21. A process according to any preceding claim, wherein the melt used in step (a) is different from themelt used in step (B).

22. A process according to any preceding claim, in which the cathodic potential used in step (a) is lower than the potential used for cation deposition from the molten salt.

23. A method according to any preceding claim, wherein the reactive metal is the same as the or a cation in the melt.

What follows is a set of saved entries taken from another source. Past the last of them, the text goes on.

(* ===== verification/AccessModel.v ===== *)
(** * Access-control data model

    The request, policy, decision and scope types of
    [internal/domain/access/models.go], the scope grants of
    [internal/domain/scopegrant/models.go], the principal of
    [internal/domain/identity/models.go] and the parts of the delivery catalog
    the access service reads.

    A Go map whose nil value the code distinguishes from an empty map is an
    [option] of a [gmap]; the other maps are a [gmap].  A slice is a [list]. *)

From S2P Require Import Prelude GoStrings.

(** ** Actions and effects: open string types with named constants *)

Abbreviation Action := string.
Abbreviation PolicyEffect := string.
Abbreviation DecisionStatus := string.

Definition ActionView : Action := "view".
Definition ActionList : Action := "list".
Definition ActionWatch : Action := "watch".
Definition ActionCreate : Action := "create".
Definition ActionUpdate : Action := "update".
Definition ActionDelete : Action := "delete".
Definition ActionRestart : Action := "restart".
Definition ActionRollback : Action := "rollback".
Definition ActionScale : Action := "scale".
Definition ActionSuspend : Action := "suspend".
Definition ActionTrigger : Action := "trigger".
Definition ActionApprove : Action := "approve".
Definition ActionLogs : Action := "logs".
Definition ActionExec : Action := "exec".
Definition ActionDrain : Action := "drain".

Definition EffectAllow : PolicyEffect := "allow".
Definition EffectDeny : PolicyEffect := "deny".

Definition DecisionAllow : DecisionStatus := "allow".
Definition DecisionDeny : DecisionStatus := "deny".
Definition DecisionApprovalRequired : DecisionStatus := "approval_required".

Definition ReasonNamespaceLabelsRequired : string := "namespace_labels_required".

(** ** Requests *)

Record SubjectAttributes := {
  Subject_UserID : string;
  Subject_Roles : list string;
  Subject_Teams : list string;
  Subject_Projects : list string;
  Subject_Tags : list string
}.

Record ClusterAttributes := {
  Cluster_ClusterID : string;
  Cluster_Region : string;
  Cluster_Environment : string;
  Cluster_Labels : gmap string string
}.

(** [Labels] is nil when the labels of the namespace are not known. *)
Record NamespaceAttributes := {
  Namespace_Namespace : string;
  Namespace_Labels : option (gmap string string);
  Namespace_OwnerTeam : string
}.

(** [Labels] is nil when the labels of the resource are not known. *)
Record ResourceAttributes := {
  Resource_Group : string;
  Resource_Kind : string;
  Resource_Name : string;
  Resource_Labels : option (gmap string string);
  Resource_Annotations : gmap string string;
  Resource_Owner : string
}.

Record DeliveryAttributes := {
  Delivery_BusinessLineID : string;
  Delivery_ApplicationGroup : string;
  Delivery_EnvironmentKey : string;
  Delivery_ApplicationID : string
}.

(** [OccurredAt] is an instant, in nanoseconds. *)
Record ContextAttributes := {
  Context_Source : string;
  Context_ApprovalState : string;
  Context_OccurredAt : Z
}.

Record Principal := {
  Principal_UserID : string;
  Principal_UserName : string;
  Principal_Email : string;
  Principal_AvatarURL : string;
  Principal_AvatarFit : string;
  Principal_Roles : list string;
  Principal_Teams : list string;
  Principal_Projects : list string;
  Principal_Tags : list string;
  Principal_PermissionKeys : list string;
  Principal_AccessTokenID : string
}.

Record Request := {
  Request_RequireUnscopedPlatform : bool;
  Request_RequireClusterWideNamespace : bool;
  Request_RequireWholeResourceCollection : bool;
  Request_FailClosedOnUnknownResourceLabels : bool;
  Request_RequireNamespaceLabels : bool;
  Request_Principal : Principal;
  Request_PermissionKey : string;
  Request_Action : Action;
  Request_Subject : SubjectAttributes;
  Request_Cluster : ClusterAttributes;
  Request_Namespace : NamespaceAttributes;
  Request_Resource : ResourceAttributes;
  Request_Delivery : DeliveryAttributes;
  Request_Context : ContextAttributes
}.

(** ** Decisions *)

Record ResourceScope := {
  Scope_Clusters : list string;
  Scope_Namespaces : list string;
  Scope_ExcludedNamespaces : list string;
  Scope_LabelSelector : string;
  Scope_NamespaceSelectors : list string;
  Scope_ExcludedNamespaceSelectors : list string;
  Scope_ResourceGroups : list string;
  Scope_ResourceKinds : list string
}.

Record Decision := {
  Decision_Allowed : bool;
  Decision_Status : DecisionStatus;
  Decision_PermissionKey : string;
  Decision_Action : Action;
  Decision_Reason : string;
  Decision_ReasonCode : string;
  Decision_PolicyVersion : string;
  Decision_AllowedActions : list Action;
  Decision_ResourceScope : option ResourceScope
}.

(** ** Policies *)

Record Matcher := {
  Matcher_Roles : list string;
  Matcher_Teams : list string;
  Matcher_Projects : list string;
  Matcher_Users : list string;
  Matcher_Tags : list string;
  Matcher_Labels : gmap string (list string)
}.

Record ClusterMatcher := {
  ClusterMatcher_IDs : list string;
  ClusterMatcher_Regions : list string;
  ClusterMatcher_Environments : list string;
  ClusterMatcher_Labels : gmap string (list string)
}.

Record NamespaceMatcher := {
  NamespaceMatcher_Names : list string;
  NamespaceMatcher_OwnerTeams : list string;
  NamespaceMatcher_Labels : gmap string (list string)
}.

Record ResourceMatcher := {
  ResourceMatcher_Kinds : list string;
  ResourceMatcher_Names : list string;
  ResourceMatcher_Labels : gmap string (list string)
}.

Record Conditions := {
  Conditions_Sources : list string;
  Conditions_ApprovalStates : list string
}.

Record Policy := {
  Policy_ID : string;
  Policy_Name : string;
  Policy_Effect : PolicyEffect;
  Policy_Priority : Z;
  Policy_Subjects : Matcher;
  Policy_Clusters : ClusterMatcher;
  Policy_Namespaces : NamespaceMatcher;
  Policy_Resources : ResourceMatcher;
  Policy_Actions : list Action;
  Policy_Conditions : Conditions;
  Policy_Reason : string
}.

(** ** Scope grants *)

Definition ScopeTypeLegacy : string := "legacy".
Definition ScopeTypeDelivery : string := "delivery".
Definition ScopeTypePlatform : string := "platform".

Record ScopeGrant := {
  Grant_ID : string;
  Grant_SubjectType : string;
  Grant_SubjectID : string;
  Grant_BusinessLineID : string;
  Grant_EnvironmentIDs : list string;
  Grant_ApplicationIDs : list string;
  Grant_ScopeType : string;
  Grant_ClusterIDs : list string;
  Grant_Namespaces : list string;
  Grant_NamespaceSelector : string;
  Grant_ResourceGroups : list string;
  Grant_ResourceKinds : list string;
  Grant_Role : string;
  Grant_Effect : string;
  Grant_Enabled : bool;
  Grant_CreatedAt : Z;
  Grant_UpdatedAt : Z
}.

(** ** Delivery catalog: the fields the access service reads *)

Record Environment := {
  Environment_ID : string;
  Environment_Key : string
}.

Record ReleaseTarget := {
  Target_ClusterID : string;
  Target_Namespace : string;
  Target_Enabled : bool
}.

Record ApplicationEnvironment := {
  Binding_ID : string;
  Binding_ApplicationID : string;
  Binding_BusinessLineID : string;
  Binding_ApplicationGroup : string;
  Binding_EnvironmentID : string;
  Binding_EnvironmentKey : string;
  Binding_Targets : list ReleaseTarget
}.

(** ** Zero values and field updates

    Go assigns to one field of a copied struct; these are the updates the
    modelled code makes. *)

Definition zero_NamespaceMatcher : NamespaceMatcher :=
  {| NamespaceMatcher_Names := []; NamespaceMatcher_OwnerTeams := [];
     NamespaceMatcher_Labels := ∅ |}.

Definition zero_Matcher : Matcher :=
  {| Matcher_Roles := []; Matcher_Teams := []; Matcher_Projects := [];
     Matcher_Users := []; Matcher_Tags := []; Matcher_Labels := ∅ |}.

Definition zero_ClusterMatcher : ClusterMatcher :=
  {| ClusterMatcher_IDs := []; ClusterMatcher_Regions := [];
     ClusterMatcher_Environments := []; ClusterMatcher_Labels := ∅ |}.

Definition zero_ResourceMatcher : ResourceMatcher :=
  {| ResourceMatcher_Kinds := []; ResourceMatcher_Names := [];
     ResourceMatcher_Labels := ∅ |}.

Definition zero_Conditions : Conditions :=
  {| Conditions_Sources := []; Conditions_ApprovalStates := [] |}.

Definition zero_ResourceScope : ResourceScope :=
  {| Scope_Clusters := []; Scope_Namespaces := []; Scope_ExcludedNamespaces := [];
     Scope_LabelSelector := ""; Scope_NamespaceSelectors := [];
     Scope_ExcludedNamespaceSelectors := []; Scope_ResourceGroups := [];
     Scope_ResourceKinds := [] |}.

Definition zero_Decision : Decision :=
  {| Decision_Allowed := false; Decision_Status := ""; Decision_PermissionKey := "";
     Decision_Action := ""; Decision_Reason := ""; Decision_ReasonCode := "";
     Decision_PolicyVersion := ""; Decision_AllowedActions := [];
     Decision_ResourceScope := None |}.

Definition set_Policy_Namespaces (n : NamespaceMatcher) (p : Policy) : Policy :=
  {| Policy_ID := Policy_ID p; Policy_Name := Policy_Name p; Policy_Effect := Policy_Effect p;
     Policy_Priority := Policy_Priority p; Policy_Subjects := Policy_Subjects p;
     Policy_Clusters := Policy_Clusters p; Policy_Namespaces := n;
     Policy_Resources := Policy_Resources p; Policy_Actions := Policy_Actions p;
     Policy_Conditions := Policy_Conditions p; Policy_Reason := Policy_Reason p |}.

Definition set_Policy_Resources (r : ResourceMatcher) (p : Policy) : Policy :=
  {| Policy_ID := Policy_ID p; Policy_Name := Policy_Name p; Policy_Effect := Policy_Effect p;
     Policy_Priority := Policy_Priority p; Policy_Subjects := Policy_Subjects p;
     Policy_Clusters := Policy_Clusters p; Policy_Namespaces := Policy_Namespaces p;
     Policy_Resources := r; Policy_Actions := Policy_Actions p;
     Policy_Conditions := Policy_Conditions p; Policy_Reason := Policy_Reason p |}.

Definition set_Decision_Allowed (b : bool) (d : Decision) : Decision :=
  {| Decision_Allowed := b; Decision_Status := Decision_Status d;
     Decision_PermissionKey := Decision_PermissionKey d; Decision_Action := Decision_Action d;
     Decision_Reason := Decision_Reason d; Decision_ReasonCode := Decision_ReasonCode d;
     Decision_PolicyVersion := Decision_PolicyVersion d;
     Decision_AllowedActions := Decision_AllowedActions d;
     Decision_ResourceScope := Decision_ResourceScope d |}.

Definition set_Decision_Reason (r : string) (d : Decision) : Decision :=
  {| Decision_Allowed := Decision_Allowed d; Decision_Status := Decision_Status d;
     Decision_PermissionKey := Decision_PermissionKey d; Decision_Action := Decision_Action d;
     Decision_Reason := r; Decision_ReasonCode := Decision_ReasonCode d;
     Decision_PolicyVersion := Decision_PolicyVersion d;
     Decision_AllowedActions := Decision_AllowedActions d;
     Decision_ResourceScope := Decision_ResourceScope d |}.

Definition set_Decision_ReasonCode (c : string) (d : Decision) : Decision :=
  {| Decision_Allowed := Decision_Allowed d; Decision_Status := Decision_Status d;
     Decision_PermissionKey := Decision_PermissionKey d; Decision_Action := Decision_Action d;
     Decision_Reason := Decision_Reason d; Decision_ReasonCode := c;
     Decision_PolicyVersion := Decision_PolicyVersion d;
     Decision_AllowedActions := Decision_AllowedActions d;
     Decision_ResourceScope := Decision_ResourceScope d |}.

Definition set_Decision_AllowedActions (l : list Action) (d : Decision) : Decision :=
  {| Decision_Allowed := Decision_Allowed d; Decision_Status := Decision_Status d;
     Decision_PermissionKey := Decision_PermissionKey d; Decision_Action := Decision_Action d;
     Decision_Reason := Decision_Reason d; Decision_ReasonCode := Decision_ReasonCode d;
     Decision_PolicyVersion := Decision_PolicyVersion d;
     Decision_AllowedActions := l; Decision_ResourceScope := Decision_ResourceScope d |}.

Definition set_Decision_ResourceScope (s : option ResourceScope) (d : Decision) : Decision :=
  {| Decision_Allowed := Decision_Allowed d; Decision_Status := Decision_Status d;
     Decision_PermissionKey := Decision_PermissionKey d; Decision_Action := Decision_Action d;
     Decision_Reason := Decision_Reason d; Decision_ReasonCode := Decision_ReasonCode d;
     Decision_PolicyVersion := Decision_PolicyVersion d;
     Decision_AllowedActions := Decision_AllowedActions d; Decision_ResourceScope := s |}.

(** The namespace of a request with other labels. *)
Definition set_Namespace_Labels (l : option (gmap string string)) (r : Request) : Request :=
  {| Request_RequireUnscopedPlatform := Request_RequireUnscopedPlatform r;
     Request_RequireClusterWideNamespace := Request_RequireClusterWideNamespace r;
     Request_RequireWholeResourceCollection := Request_RequireWholeResourceCollection r;
     Request_FailClosedOnUnknownResourceLabels := Request_FailClosedOnUnknownResourceLabels r;
     Request_RequireNamespaceLabels := Request_RequireNamespaceLabels r;
     Request_Principal := Request_Principal r; Request_PermissionKey := Request_PermissionKey r;
     Request_Action := Request_Action r; Request_Subject := Request_Subject r;
     Request_Cluster := Request_Cluster r;
     Request_Namespace := {| Namespace_Namespace := Namespace_Namespace (Request_Namespace r);
                             Namespace_Labels := l;
                             Namespace_OwnerTeam := Namespace_OwnerTeam (Request_Namespace r) |};
     Request_Resource := Request_Resource r; Request_Delivery := Request_Delivery r;
     Request_Context := Request_Context r |}.

Definition set_Request_Action (a : Action) (r : Request) : Request :=
  {| Request_RequireUnscopedPlatform := Request_RequireUnscopedPlatform r;
     Request_RequireClusterWideNamespace := Request_RequireClusterWideNamespace r;
     Request_RequireWholeResourceCollection := Request_RequireWholeResourceCollection r;
     Request_FailClosedOnUnknownResourceLabels := Request_FailClosedOnUnknownResourceLabels r;
     Request_RequireNamespaceLabels := Request_RequireNamespaceLabels r;
     Request_Principal := Request_Principal r; Request_PermissionKey := Request_PermissionKey r;
     Request_Action := a; Request_Subject := Request_Subject r;
     Request_Cluster := Request_Cluster r; Request_Namespace := Request_Namespace r;
     Request_Resource := Request_Resource r; Request_Delivery := Request_Delivery r;
     Request_Context := Request_Context r |}.

Definition set_Request_Subject (s : SubjectAttributes) (r : Request) : Request :=
  {| Request_RequireUnscopedPlatform := Request_RequireUnscopedPlatform r;
     Request_RequireClusterWideNamespace := Request_RequireClusterWideNamespace r;
     Request_RequireWholeResourceCollection := Request_RequireWholeResourceCollection r;
     Request_FailClosedOnUnknownResourceLabels := Request_FailClosedOnUnknownResourceLabels r;
     Request_RequireNamespaceLabels := Request_RequireNamespaceLabels r;
     Request_Principal := Request_Principal r; Request_PermissionKey := Request_PermissionKey r;
     Request_Action := Request_Action r; Request_Subject := s;
     Request_Cluster := Request_Cluster r; Request_Namespace := Request_Namespace r;
     Request_Resource := Request_Resource r; Request_Delivery := Request_Delivery r;
     Request_Context := Request_Context r |}.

24. A composition comprising a metal, a semimetal, a metal compound or a semimetal compound (M) in two steps from a solid state¹X) by electro-deoxidation and a second step by bringing the material to a different stateMetal (M) of³) Electrical connection, when the material is in contact with a melt comprising a molten salt or mixture of salts, and the dissimilar metal is in contact with the melt or dissolved in the melt, the dissimilar metal forming a dissimilar metal or semi-metal (M) with a non-metal species¹) A compound (M) which is more stable with the compound formed by the non-metal species³X)。

25. An apparatus for carrying out the method of any preceding claim.

26. A metal, semi-metal, alloy or intermetallic compound obtainable by a process according to any one of claims 1 to 24.